--- What to do ---
Looking through the records that follow, determine how many lines contain "strerror" and reply with that number alone.
(Beginning of Source material)
(* ===== verification/ErrorFns.v ===== *)
(** Error reporting: tlpi-book/lib/error_functions.c.

    A [format] with its arguments is the text printf makes of it. *)
From S2P Require Import Prelude Sys.

Definition BUF_SIZE : Z := 500.

Section Functions.
Context {S : Type} `{os}.

Definition terminate {A} (useExit3 : bool) : M S A :=
  match getenv (str "EF_DUMPCORE") with
  | Some (_ :: _) => stop_with Abort
  | _ => if useExit3 then stop_with (Exit 1) else stop_with (FastExit 1)
  end.

Definition outputError (useErr : bool) (err : Z) (flushStdout : bool) (text : cstr) : M S unit :=
  let userMsg := snprintf BUF_SIZE text in
  let errText :=
    if useErr then
      snprintf BUF_SIZE (str " [" ++
        (if (err >? 0) && (err <=? max_ename) then ename err else str "?UNKNOWN?") ++
        str " " ++ strerror err ++ str "]")
    else snprintf BUF_SIZE (str ":") in
  let buf := snprintf BUF_SIZE (str "ERROR" ++ errText ++ str " " ++ userMsg ++ [NL]) in
  (if flushStdout then sys (Cfflush Stdout);; mret tt else mret tt);;
  out Stderr buf;;
  sys (Cfflush Stderr);;
  mret tt.

Definition errMsg (text : cstr) : M S unit :=
  savedErrno ← get_errno;
  e ← get_errno;
  outputError true e true text;;
  set_errno savedErrno.

Definition errExit {A} (text : cstr) : M S A :=
  e ← get_errno;
  outputError true e true text;;
  terminate true.

Definition err_exit {A} (text : cstr) : M S A :=
  e ← get_errno;
  outputError true e false text;;
  terminate false.

Definition errExitEN {A} (errnum : Z) (text : cstr) : M S A :=
  outputError true errnum true text;;
  terminate true.

Definition fatal {A} (text : cstr) : M S A :=
  outputError false 0 true text;;
  terminate true.

Definition usageErr {A} (text : cstr) : M S A :=
  sys (Cfflush Stdout);;
  out Stderr (str "Usage: ");;
  out Stderr text;;
  sys (Cfflush Stderr);;
  stop_with (Exit 1).

Definition cmdLineErr {A} (text : cstr) : M S A :=
  sys (Cfflush Stdout);;
  out Stderr (str "Command-line usage error: ");;
  out Stderr text;;
  sys (Cfflush Stderr);;
  stop_with (Exit 1).
End Functions.

(** ** What reaches the terminal *)

(** The text a stream was given, and the flushes of standard output, in
    order. *)
Definition seen (e : event) : option (stream * cstr) :=
  match e with
  | Eout f t => Some (f, t)
  | Esys (Cfflush f) _ => Some (f, [])
  | _ => None
  end.
Definition shown (tr : list event) : list (stream * cstr) := omap seen tr.

Lemma shown_app a b : shown (a ++ b) = shown a ++ shown b.
Proof. apply omap_app. Qed.

(** The calls that are not flushes of a stream. *)
Definition act (e : event) : option (call * reply) :=
  match e with
  | Esys (Cfflush _) _ => None
  | Esys c r => Some (c, r)
  | Eout _ _ => None
  end.
Definition acts (tr : list event) : list (call * reply) := omap act tr.

Lemma acts_app a b : acts (a ++ b) = acts a ++ acts b.
Proof. apply omap_app. Qed.

(** The message: its error part and its text, cut at the size of the
    buffer. *)
Definition error_text `{os} (err : option Z) : cstr :=
  match err with
  | Some e => str " [" ++ (if (e >? 0) && (e <=? max_ename) then ename e else str "?UNKNOWN?") ++
              str " " ++ strerror e ++ str "]"
  | None => str ":"
  end.
Definition whole_message `{os} (err : option Z) (text : cstr) : cstr :=
  str "ERROR" ++ error_text err ++ str " " ++ text ++ [NL].

Definition end_of `{os} (useExit3 : bool) : stop :=
  match getenv (str "EF_DUMPCORE") with
  | Some (_ :: _) => Abort
  | _ => if useExit3 then Exit 1 else FastExit 1
  end.

Section Specs.
Context {S : Type} `{os}.
Implicit Types s : st S.

Lemma terminate_run {A} b s : terminate (A:=A) b s = (Stop (end_of b), s).
Proof. unfold terminate, end_of. destruct (getenv _) as [[|c r]|]; by destruct b. Qed.

Lemma take_app_cut {A} n (a b c : list A) : take n (a ++ take n b ++ c) = take n (a ++ b ++ c).
Proof.
  destruct (decide (length b <= n)%nat).
  { by rewrite (take_ge b) by lia. }
  rewrite !take_app, !length_take. f_equal.
  rewrite take_take. replace (n - length a)%nat with (n - length a)%nat by done.
  assert (take (n - length a - n `min` length b) c = []) as ->.
  { replace (n - length a - n `min` length b)%nat with O by lia. done. }
  assert (take (n - length a - length b) c = []) as ->.
  { replace (n - length a - length b)%nat with O by lia. done. }
  f_equal. f_equal. lia.
Qed.

(** Three buffers of [BUF_SIZE] cut the message as one would. *)
Lemma message_cut err text :
  snprintf BUF_SIZE (str "ERROR" ++ snprintf BUF_SIZE (error_text err) ++ str " " ++ snprintf BUF_SIZE text ++ [NL]) =
    snprintf BUF_SIZE (whole_message err text).
Proof.
  unfold whole_message, snprintf. set (n := Z.to_nat _).
  rewrite take_app_cut, !app_assoc. rewrite <-(app_assoc _ (take n text)).
  by rewrite take_app_cut, <-!app_assoc.
Qed.

Lemma outputError_run useErr err fl text s :
  ∃ s', outputError useErr err fl text s = (Ret tt, s') ∧ glob s' = glob s ∧
    acts (trace s') = acts (trace s) ∧
    shown (trace s') = shown (trace s) ++ (if fl then [(Stdout, [])] else []) ++
      [(Stderr, snprintf BUF_SIZE (whole_message (if useErr then Some err else None) text)); (Stderr, [])].
Proof.
  rewrite <-message_cut. destruct useErr, fl; eexists; (split; [reflexivity|]); (split; [done|]);
    simpl; rewrite !shown_app, !acts_app, ?app_nil_r, <-?app_assoc; done.
Qed.

Lemma wp_errExit {A} text (Q : A → st S → Prop) E s :
  (∀ s', glob s' = glob s → acts (trace s') = acts (trace s) →
    shown (trace s') = shown (trace s) ++
      [(Stdout, []); (Stderr, snprintf BUF_SIZE (whole_message (Some (errno s)) text)); (Stderr, [])] →
    E (end_of true) s') →
  wp (errExit text) Q E s.
Proof.
  intros HE. destruct (outputError_run true (errno s) true text s) as (s1 & E1 & G & A1 & H1).
  unfold wp, errExit. rewrite (bind_Ret _ _ _ (errno s) s) by done.
  rewrite (bind_Ret _ _ _ _ _ E1), terminate_run. by apply HE.
Qed.

Lemma wp_fatal {A} text (Q : A → st S → Prop) E s :
  (∀ s', glob s' = glob s → acts (trace s') = acts (trace s) → E (end_of true) s') → wp (fatal text) Q E s.
Proof.
  intros HE. destruct (outputError_run false 0 true text s) as (s1 & E1 & G & A1 & H1).
  unfold wp, fatal. rewrite (bind_Ret _ _ _ _ _ E1), terminate_run. by apply HE.
Qed.

Lemma wp_usageErr {A} text (Q : A → st S → Prop) E s :
  (∀ s', glob s' = glob s → acts (trace s') = acts (trace s) → E (Exit 1) s') → wp (usageErr text) Q E s.
Proof.
  intros HE. unfold wp, usageErr. cbn. apply HE; [done|]. cbn. rewrite !acts_app. cbn. by rewrite !app_nil_r.
Qed.

Lemma wp_errMsg text (Q : unit → st S → Prop) E s :
  (∀ s', glob s' = glob s → errno s' = errno s → acts (trace s') = acts (trace s) → Q tt s') → wp (errMsg text) Q E s.
Proof.
  intros HQ. destruct (outputError_run true (errno s) true text s) as (s1 & E1 & G & A1 & H1).
  unfold wp, errMsg. rewrite (bind_Ret _ _ _ (errno s) s) by done.
  rewrite (bind_Ret _ _ _ (errno s) s) by done. rewrite (bind_Ret _ _ _ _ _ E1). by apply HQ.
Qed.

Lemma acts_call tr c r : (∀ f, c ≠ Cfflush f) → acts (tr ++ [Esys c r]) = acts tr ++ [(c, r)].
Proof. intros Hc. rewrite acts_app. f_equal. destruct c; try done. by destruct (Hc f). Qed.

Lemma acts_out tr f t : acts (tr ++ [Eout f t]) = acts tr.
Proof. rewrite acts_app. apply app_nil_r. Qed.
End Specs.

(** Reporting an error is writing and flushing. *)
Definition reports (e : event) : Prop :=
  match e with Eout f _ => f = Stderr | Esys (Cfflush _) _ => True | Esys _ _ => False end.

Lemma outputError_ran {S} `{os} useErr err fl text (s : st S) :
  wp (outputError useErr err fl text) (λ _ s', ran reports (trace s) (trace s') ∧ glob s' = glob s) (λ _ _, False) s.
Proof.
  unfold outputError. destruct fl; cbn; (split; [|done]).
  - by repeat first [apply ran_sys|apply ran_out|apply ran_refl].
  - by repeat first [apply ran_sys|apply ran_out|apply ran_refl].
Qed.

Lemma wp_errExit_ran {S} `{os} {A} text (Q : A → st S → Prop) E s :
  (∀ s', ran reports (trace s) (trace s') → glob s' = glob s → E (end_of true) s') → wp (errExit text) Q E s.
Proof.
  intros HE. unfold errExit. apply wp_bind, wp_get_errno, wp_bind. eapply wp_mono; [apply outputError_ran| |done].
  intros _ s' [H1 H2]. cbn beta. unfold wp. rewrite terminate_run. by apply HE.
Qed.

Lemma wp_fatal_ran {S} `{os} {A} text (Q : A → st S → Prop) E s :
  (∀ s', ran reports (trace s) (trace s') → glob s' = glob s → E (end_of true) s') → wp (fatal text) Q E s.
Proof.
  intros HE. unfold fatal. apply wp_bind. eapply wp_mono; [apply outputError_ran| |done].
  intros _ s' [H1 H2]. cbn beta. unfold wp. rewrite terminate_run. by apply HE.
Qed.

(** ** Histories without the flushes, and exit handlers *)

(** The calls other than flushes made between two states. *)
Definition acted {S} (s : st S) (b : list (call * reply)) (s' : st S) : Prop :=
  acts (trace s') = acts (trace s) ++ b ∧ glob s' = glob s.

Lemma acted_refl {S} (s : st S) : acted s [] s.
Proof. split; [by rewrite app_nil_r|done]. Qed.

Lemma acted_call {S} (s s1 s2 : st S) b c r : acted s b s1 →
  trace s2 = trace s1 ++ [Esys c r] → glob s2 = glob s1 → (∀ f, c ≠ Cfflush f) → acted s (b ++ [(c, r)]) s2.
Proof. intros [Ha Hg] Ht Hg2 Hc. split; [by rewrite Ht, acts_call, Ha, app_assoc|congruence]. Qed.

Lemma acted_unique {S} (s s' : st S) a b : acted s a s' → acted s b s' → a = b.
Proof. intros [H1 _] [H2 _]. rewrite H1 in H2. by apply app_inv_head in H2. Qed.

Lemma acted_same {S} (s s1 s2 : st S) b : acted s b s1 → acts (trace s2) = acts (trace s1) → glob s2 = glob s1 → acted s b s2.
Proof. intros [Ha Hg] H1 H2. split; congruence. Qed.

(** A function registered with atexit runs when the process exits, not when it
    is aborted or killed; it may not call exit itself. *)
Definition at_exit {S A} (cleanup : M S unit) (m : M S A) : M S A := λ s,
  match m s with
  | (Stop (Exit n), s') =>
      match cleanup s' with
      | (Ret _, s') => (Stop (Exit n), s')
      | (Stop (Exit _), s') => (Stop (Undefined "exit in an exit handler"), s')
      | (Stop t, s') => (Stop t, s')
      | (NoFuel, s') => (NoFuel, s')
      end
  | x => x
  end.

Lemma wp_at_exit {S A} cleanup (m : M S A) (Q : A → st S → Prop) E E' s :
  wp m Q E' s →
  (∀ n s', E' (Exit n) s' →
    wp cleanup (λ _, E (Exit n)) (λ t, E (match t with Exit _ => Undefined "exit in an exit handler" | _ => t end)) s') →
  (∀ t s', E' t s' → (∀ n, t ≠ Exit n) → E t s') →
  wp (at_exit cleanup m) Q E s.
Proof.
  unfold wp, at_exit. intros Hm Hc Ho. destruct (m s) as [[a|[]|] s']; try done; try (by apply Ho).
  specialize (Hc _ _ Hm). destruct (cleanup s') as [[|t|] s'']; [done| |done]. by destruct t.
Qed.

Lemma wlp_at_exit {S A} cleanup (m : M S A) (Q : A → st S → Prop) E E' F s :
  wlp m Q E' F s →
  (∀ n s', E' (Exit n) s' →
    wp cleanup (λ _, E (Exit n)) (λ t, E (match t with Exit _ => Undefined "exit in an exit handler" | _ => t end)) s') →
  (∀ t s', E' t s' → (∀ n, t ≠ Exit n) → E t s') →
  wlp (at_exit cleanup m) Q E F s.
Proof.
  unfold wp, wlp, at_exit. intros Hm Hc Ho. destruct (m s) as [[a|[]|] s']; try done; try (by apply Ho).
  specialize (Hc _ _ Hm). destruct (cleanup s') as [[|t|] s'']; [done| |done]. by destruct t.
Qed.

(** ** The properties *)

(** The function errMsg reports errno as it was on entry and leaves it so, whatever the
    flushes do to it: standard output is flushed before the message, the
    message is "ERROR [name text] msg" cut at 499 characters, and the caller's
    errno and state are unchanged. *)
Theorem errMsg_correct {S} `{os} text (s : st S) :
  ∃ s', errMsg text s = (Ret tt, s') ∧ errno s' = errno s ∧ glob s' = glob s ∧
    shown (trace s') = shown (trace s) ++
      [(Stdout, []); (Stderr, snprintf BUF_SIZE (whole_message (Some (errno s)) text)); (Stderr, [])].
Proof.
  destruct (outputError_run true (errno s) true text s) as (s1 & E & G & _ & Hs).
  exists (St (glob s1) (errno s) (trace s1)). split; [|done].
  unfold errMsg. rewrite (bind_Ret _ _ _ (errno s) s) by done.
  rewrite (bind_Ret _ _ _ (errno s) s) by done. by rewrite (bind_Ret _ _ _ _ _ E).
Qed.


Example fatal_run :
  let o := test_os (λ _ _, ok 0) in
  let r := fatal (A:=unit) (str "no luck") (init tt) in
  r.1 = Stop (Exit 1) ∧ shown (trace r.2) = [(Stdout, []); (Stderr, str "ERROR: no luck" ++ [NL]); (Stderr, [])].
Proof. by vm_compute. Qed.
(End of Source material)
--- Task response ---
2